Avelino, un afilador ‘resistente’ que aún recorre la provincia —bien es cierto que con el instrumental adaptado a una pequeña moto— contaba mientras afilaba: «No puedo dejar de convocar con nuestro habitual ‘chiflo’ (que guardaba en el bolso de su guardapolvos arreglado con esparadrapos) pues la gente lo quiere escuchar, les recuerda otros tiempos. Te diré más, mucha gente sale al afilador llamado por la nostalgia y cuando llega y mira el aparato te dice: ‘voy a ver qué tengo por casa para afilar’».
Pasaban largas temporadas alejados de sus seres queridos. Sufrían y aguantaban las inclemencias del clima y, algunas veces, las de los humanos Dice Fernando Rubio, por su parte, que recuerda perfectamente las imágenes de estos artesanos, pese al medio siglo transcurrido (son de 1971 y 1972) y alaba a quienes ejercían estos trabajos: «Son oficios en los que los que los ejercían eran muestra de hombres recios, sacrificados y aventureros. Pasaban largas temporadas alejados de sus seres queridos. Sufrían y aguantaban las inclemencias del climay, algunas veces, las de los humanos. Y digo hombres, varones, ya que no conocí fémina que, por entonces, se dedicara a alguna de esas ambulantes actividades. Con la lejanía del tiempo, he aprendido a valorar su esfuerzo y responsabilidad que se correspondía, de forma natural, con el precepto de: «actuar con la diligencia de un buen padre de familia».


El lechero
El tercer oficio, el lechero, llega desde las fotografías de Fernando Rubio sin ‘material humano’ —ahí sí cabrían las mujeres, que sí las hubo que llegaban a las ciudades al amanecer e iban repartiendo por los barrios— y tiene como protagonista al burro del lechero.

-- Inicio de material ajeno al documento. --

(** X14.  A document whose items all have a string guid and a publication
    date is parsed without reading the clock, into the records that hold
    the fields as they are. *)
Theorem parseRssFeed_self_contained host epoch items w :
  Forall self_contained (raw_list items) ->
  parseRssFeed host epoch items w = (Returned (plain_item <$> raw_list items), w).
Proof.
  unfold parseRssFeed. fold (raw_list items).
  generalize (raw_list items) as raws. clear items. intros raws Hall.
  induction Hall as [|i raws Hi _ IH]; [reflexivity|].
  rewrite array_map_cons, (parse_item_self_contained host epoch i w Hi), IH.
  reflexivity.
Qed.

Lemma parseRssFeed_self_contained_witness :
  parseRssFeed Fixture.live (fun _ => 1768400000000%N)
    (ItemArray
       [ {| raw_guid := GuidObject (Some "https://status.claude.com/incidents/n3");
            raw_title := Some "Elevated errors";
            raw_description := None;
            raw_pubDate := Some "Wed, 14 Jan 2026 14:02:00 +0000";
            raw_link := Some "" |} ])
    Fixture.fresh
  = (Returned
       [ Item.mk "https://status.claude.com/incidents/n3" "Elevated errors" ""
           "Wed, 14 Jan 2026 14:02:00 +0000" "https://status.claude.com" ],
     Fixture.fresh).
Proof.
  apply (parseRssFeed_self_contained Fixture.live (fun _ => 1768400000000%N)
           (ItemArray
              [ {| raw_guid := GuidObject (Some "https://status.claude.com/incidents/n3");
                   raw_title := Some "Elevated errors";
                   raw_description := None;
                   raw_pubDate := Some "Wed, 14 Jan 2026 14:02:00 +0000";
                   raw_link := Some "" |} ])
           Fixture.fresh).
  repeat constructor.
  - exists "https://status.claude.com/incidents/n3"%string. right. split; [reflexivity | discriminate].
  - exists "Wed, 14 Jan 2026 14:02:00 +0000"%string. split; [reflexivity | discriminate].
Defined.

Example parseRssFeed_missing_fields :
  parseRssFeed Fixture.live (fun _ => 1768400000000%N)
    (OneItem {| raw_guid := GuidMissing; raw_title := None;
                raw_description := None; raw_pubDate := None;
                raw_link := None |})
    Fixture.fresh
  = (Returned
       [ Item.mk "unknown-1768400000000" "Unknown Incident" ""
           (Fixture.time 1) "https://status.claude.com" ],
     tick (tick Fixture.fresh)).
Proof. vm_compute. reflexivity. Qed.

(* ===================================================================== *)
(** ** Rendering: the example of the README                                *)
(* ===================================================================== *)

Example parseDescription_resolved :
  parseDescription
    "<p><small>Jan <var data-var='date'>14</var>, <var data-var='time'>14:17</var> UTC</small><br><strong>Resolved</strong> - This incident has been resolved.</p><p><small>Jan <var data-var='date'>14</var>, <var data-var='time'>13:02</var> UTC</small><br><strong>Investigating</strong> - We are currently investigating this issue.</p>"
  = "`Jan 14, 14:17 UTC`  :white_check_mark: *Resolved* - This incident has been resolved."%string.
Proof. vm_compute. reflexivity. Qed.

Example parseDescription_entities :
  parseDescription "<P> A &amp; B<BR />&lt;b&gt; <em>x</em>&nbsp;</P>"
  = ("A & B" +:+ Js.LF +:+ "<b> x")%string.
Proof. vm_compute. reflexivity. Qed.

Example parseDescription_no_paragraph :
  parseDescription "  <b>plain</b> text " = "  <b>plain</b> text "%string.
Proof. vm_compute. reflexivity. Qed.

(* ===================================================================== *)
(** ** Rendering: finding the first paragraph                              *)
(* ===================================================================== *)

Lemma append_assoc (s1 s2 s3 : string) : (s1 +:+ s2) +:+ s3 = s1 +:+ (s2 +:+ s3).
Proof.
  induction s1 as [|c s1 IH]; [reflexivity|].
  rewrite !append_cons. now rewrite IH.
Qed.

Lemma append_nil_r (s : string) : s +:+ "" = s.
Proof. induction s as [|c s IH]; [reflexivity|]. rewrite append_cons. now rewrite IH. Qed.

(** A literal of [RegExp] does not look at what comes before. *)
Lemma match_here_lit_prev L : forall prev prev' s,
  RegExp.match_here (RegExp.lit L) prev s
  = RegExp.match_here (RegExp.lit L) prev' s.
Proof.
  induction L as [|c L IH]; intros prev prev' s; [reflexivity|].
  cbn [RegExp.lit RegExp.match_here]. reflexivity.
Qed.

(** When a pattern that starts with a literal under the flag [i] matches,
    the literal occurs there. *)
Lemma lit_i_match_here L q : forall s st st' prev,
  Re.match_atoms (Re.lit_i L ++ q) s st = Some st' ->
  RegExp.match_here (RegExp.lit L) prev s = true.
Proof.
  induction L as [|c L IH]; intros s st st' prev Hm; [reflexivity|].
  cbn [Re.lit_i app Re.match_atoms] in Hm.
  destruct s as [|d r]; [discriminate|].
  cbn [RegExp.lit RegExp.match_here]. unfold Re.chr_i in Hm.
  destruct (Ascii.eqb _ _); [|discriminate].
  exact (IH r _ _ (Some d) Hm).
Qed.

Lemma eat_all_nil st : eat_all "" st = st.
Proof.
  destruct st as [n gs [g|]]; unfold eat_all; cbn;
    rewrite ?append_nil_r, Nat.add_0_r; reflexivity.
Qed.

Lemma eat_all_cons c s st : eat_all s (Re.eat c st) = eat_all (String c s) st.
Proof.
  destruct st as [n gs [g|]]; unfold eat_all, Re.eat; cbn; f_equal; try lia.
  now rewrite append_assoc.
Qed.

Lemma chr_i_refl c : Re.chr_i c c = true.
Proof. unfold Re.chr_i. apply Ascii.eqb_refl. Qed.

(** A literal under the flag [i] matches itself. *)
Lemma lit_i_self L q : forall s st,
  Re.match_atoms (Re.lit_i L ++ q) (L +:+ s) st
  = Re.match_atoms q s (eat_all L st).
Proof.
  induction L as [|c L IH]; intros s st.
  - now rewrite eat_all_nil.
  - rewrite append_cons. cbn [Re.lit_i app Re.match_atoms].
    rewrite chr_i_refl, IH. now rewrite eat_all_cons.
Qed.

Lemma match_lazy_unfold f p s st :
  Re.match_atoms (Re.Lazy f :: p) s st
  = match Re.match_atoms p s st with
    | Some st' => Some st'
    | None =>
        match s with
        | String c r =>
            if f c then Re.match_atoms (Re.Lazy f :: p) r (Re.eat c st) else None
        | EmptyString => None
        end
    end.
Proof. destruct s; reflexivity. Qed.

(** The lazy group followed by a literal stops at the first place where
    the literal occurs. *)
Lemma lazy_finds L rest : forall body st,
  (forall b1 b2, body = b1 +:+ b2 -> b2 <> ""%string ->
     RegExp.match_here (RegExp.lit L) None (b2 +:+ L +:+ rest) = false) ->
  Re.match_atoms (Re.Lazy Re.any :: Re.Close :: Re.lit_i L)
    (body +:+ L +:+ rest) st
  = Some (eat_all L (Re.close_group (eat_all body st))).
Proof.
  induction body as [|c body IH]; intros st Hfirst; rewrite match_lazy_unfold.
  - rewrite append_nil_l, eat_all_nil.
    change (Re.match_atoms (Re.Close :: Re.lit_i L) (L +:+ rest) st)
      with (Re.match_atoms (Re.lit_i L) (L +:+ rest) (Re.close_group st)).
    rewrite <- (app_nil_r (Re.lit_i L)). now rewrite lit_i_self.
  - change (Re.match_atoms (Re.Close :: Re.lit_i L)
              (String c body +:+ L +:+ rest) st)
      with (Re.match_atoms (Re.lit_i L) (String c body +:+ L +:+ rest)
              (Re.close_group st)).
    destruct (Re.match_atoms (Re.lit_i L) _ (Re.close_group st)) as [st'|] eqn:E.
    + rewrite <- (app_nil_r (Re.lit_i L)) in E.
      apply (lit_i_match_here L [] _ _ _ None) in E.
      rewrite (Hfirst "" (String c body) eq_refl) in E by discriminate.
      discriminate.
    + rewrite append_cons. unfold Re.any at 1.
      rewrite IH, eat_all_cons; [reflexivity|].
      intros b1 b2 Hb Hne. apply (Hfirst (String c b1) b2); [|exact Hne].
      now rewrite append_cons, Hb.
Qed.

(** Positions before the first match are skipped. *)
Lemma search_skip p X : forall pre,
  (forall p1 p2, pre = p1 +:+ p2 -> p2 <> ""%string ->
     Re.match_atoms p (p2 +:+ X) Re.start = None) ->
  Re.search p (pre +:+ X) = Re.search p X.
Proof.
  induction pre as [|c pre IH]; intros Hnone; [reflexivity|].
  rewrite append_cons. cbn [Re.search]. rewrite <- append_cons.
  rewrite (Hnone "" (String c pre) eq_refl) by discriminate.
  apply IH.
  intros p1 p2 Hp Hne. apply (Hnone (String c p1) p2); [|exact Hne].
  now rewrite append_cons, Hp.
Qed.

Lemma search_here p s st :
  Re.match_atoms p s Re.start = Some st -> Re.search p s = Some st.
Proof. intros Hm. destruct s; cbn [Re.search]; now rewrite Hm. Qed.

(** The first paragraph: what is between the first [<p>] and the first
    [</p>] after it. *)
Lemma first_paragraph_found pre body rest :
  (forall p1 p2, pre = p1 +:+ p2 -> p2 <> ""%string ->
     RegExp.match_here (RegExp.lit "<p>") None
       (p2 +:+ "<p>" +:+ body +:+ "</p>" +:+ rest) = false) ->
  (forall b1 b2, body = b1 +:+ b2 -> b2 <> ""%string ->
     RegExp.match_here (RegExp.lit "</p>") None (b2 +:+ "</p>" +:+ rest) = false) ->
  exists st,
    Re.search paragraph (pre +:+ "<p>" +:+ body +:+ "</p>" +:+ rest) = Some st
    /\ Re.group 0 st = body.
Proof.
  intros Hpre Hbody.
  rewrite search_skip.
  - eexists. split.
    + apply search_here. unfold paragraph.
      rewrite (lit_i_self "<p>").
      change (Re.match_atoms
                ([Re.Open; Re.Lazy Re.any; Re.Close] ++ Re.lit_i "</p>")
                (body +:+ "</p>" +:+ rest) (eat_all "<p>" Re.start))
        with (Re.match_atoms (Re.Lazy Re.any :: Re.Close :: Re.lit_i "</p>")
                (body +:+ "</p>" +:+ rest)
                (Re.open_group (eat_all "<p>" Re.start))).
      apply (lazy_finds "</p>" rest body). exact Hbody.
    + unfold Re.group, eat_all, Re.close_group, Re.open_group. cbn.
      reflexivity.
  - intros p1 p2 Hp Hne.
    destruct (Re.match_atoms paragraph _ Re.start) as [st|] eqn:E; [|reflexivity].
    unfold paragraph in E.
    apply (lit_i_match_here "<p>" _ _ _ _ None) in E.
    rewrite (Hpre p1 p2 Hp Hne) in E. discriminate.
Qed.

(** When the leftmost occurrence of a literal in [a +:+ X] is right after
    [a], it does not occur at any earlier place. *)
Lemma exec_lit_first L a X :
  RegExp.exec (RegExp.lit L) (a +:+ X) = Some (String.length a) ->
  forall a1 a2, a = a1 +:+ a2 -> a2 <> ""%string ->
    RegExp.match_here (RegExp.lit L) None (a2 +:+ X) = false.
Proof.
  intros E a1 a2 Ha Hne.
  apply exec_from_leftmost in E as (pre1 & rest1 & Hs & Hi & _ & Hmin).
  rewrite (match_here_lit_prev L None (RegExp.last_char None a1)).
  apply Hmin.
  - rewrite Ha. apply append_assoc.
  - rewrite Ha, length_append in Hi. destruct a2; [congruence|]. cbn in Hi. lia.
Qed.

Lemma match_here_lit_app L t : forall prev s,
  RegExp.match_here (RegExp.lit L) prev s = true ->
  RegExp.match_here (RegExp.lit L) prev (s +:+ t) = true.
Proof.
  induction L as [|c L IH]; intros prev s Hm; [reflexivity|].
  destruct s as [|d r]; [discriminate|].
  rewrite append_cons. cbn [RegExp.lit RegExp.match_here] in *.
  destruct (Ascii.eqb _ _); [now apply IH | discriminate].
Qed.

(** X15.  Only the first paragraph of the narrative is rendered: when the
    first [<p>] of the narrative is followed by [body] and then by the first
    [</p>] after it, the result is the rendering of [body]; what comes
    before the paragraph and what comes after it, the earlier updates
    included, has no effect. *)
Theorem parseDescription_first_paragraph_only (pre body rest : string) :
  RegExp.exec (RegExp.lit "<p>") (pre +:+ "<p>" +:+ body +:+ "</p>" +:+ rest)
  = Some (String.length pre) ->
  RegExp.exec (RegExp.lit "</p>") (body +:+ "</p>" +:+ rest)
  = Some (String.length body) ->
  parseDescription (pre +:+ "<p>" +:+ body +:+ "</p>" +:+ rest) = render body
  /\ parseDescription (pre +:+ "<p>" +:+ body +:+ "</p>" +:+ rest)
     = parseDescription ("<p>" +:+ body +:+ "</p>").
Proof.
  intros Hopen Hclose.
  pose proof (exec_lit_first "<p>" pre _ Hopen) as Hpre.
  pose proof (exec_lit_first "</p>" body _ Hclose) as Hbody.
  assert (Hfull : parseDescription (pre +:+ "<p>" +:+ body +:+ "</p>" +:+ rest)
                  = render body).
  { destruct (first_paragraph_found pre body rest Hpre Hbody) as (st & Hs & Hg).
    unfold parseDescription. now rewrite Hs, Hg. }
  split; [exact Hfull|]. rewrite Hfull. symmetry.
  destruct (first_paragraph_found "" body "") as (st & Hs & Hg).
  - intros p1 p2 Hp Hne. apply append_eq_nil in Hp as [_ ->].
    congruence.
  - intros b1 b2 Hb Hne.
    destruct (RegExp.match_here (RegExp.lit "</p>") None (b2 +:+ "</p>" +:+ ""))
      eqn:E; [|reflexivity].
    apply (match_here_lit_app "</p>" rest) in E.
    rewrite !append_assoc, append_nil_l in E.
    rewrite (Hbody b1 b2 Hb Hne) in E. discriminate.
  - rewrite append_nil_l, append_nil_r in Hs.
    unfold parseDescription. now rewrite Hs, Hg.
Qed.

No es ningún sinsentido, son frecuentes las imágenes del burro solo pues unas veces el lechero, o la lechera, estaban midiendo y vendiendo, o llevando a las casas, mientras él esperaba de manera paciente el momento de acudir a otra casa, a otro cliente, pero hay también un ‘homenaje’, a la capacidad de este animal para «aprender los trayectos·».
Lo contaba en su centenario otro vendedor ambulante, en este caso más de fruta que de leche pero para la historia a la que se refiere es un caso similar. «Tuve en tiempos, antes de la Isocarro, un carro con burro, con el que iba a comprar y después a repartir. Como madrugaba mucho no eran pocas las veces que me dormía en la vara del carro, apoyado en el burro, y él seguía su camino sin la necesidad de la más mínima explicación. Hasta que llegábamos a alguno de los lugares en los que yo repartía el producto, el burro se paraba a la puerta y se movía para que lo notara y me despertara». Y remataba con un «si aquel burro no era listo...».
Recuerda Rubio el día y hasta el momento en el que tomó la fotografía del burro del lechero, él solo, seguramente cumpliendo con las bondades que le adjudicaban, contrarias a su nombre, que la verdad, no hace honor a sus cualidades. «Tomé estas fotos en una fría mañana de enero de 1972. En la calle Cardenal Landázuri. La contemplación del duro trabajo del asno y la proximidad de San Martín, (tiempo de la matanza del cerdo) trajo a mi mente una fábula de Samaniego que transcribo: «Envidiando la suerte del cochino, / un asno maldecía su destino / «Yo, decía, trabajo y como paja; / él come harina, berza y no trabaja; / a mí me dan palos cada día; / a él le rascan y halagan a porfía». // Así se lamentaba de su suerte, / pero luego que advierte / que a la pocilga alguna gente avanza, / en guisa de matanza, / armada de cuchillo y de caldera, / y que con maña fiera / dan al gordo cochino fin sangriento, / dijo entre sí el jumento: / «Si en esto para el ocio y los regalos, / al trabajo me atengo y a los palos».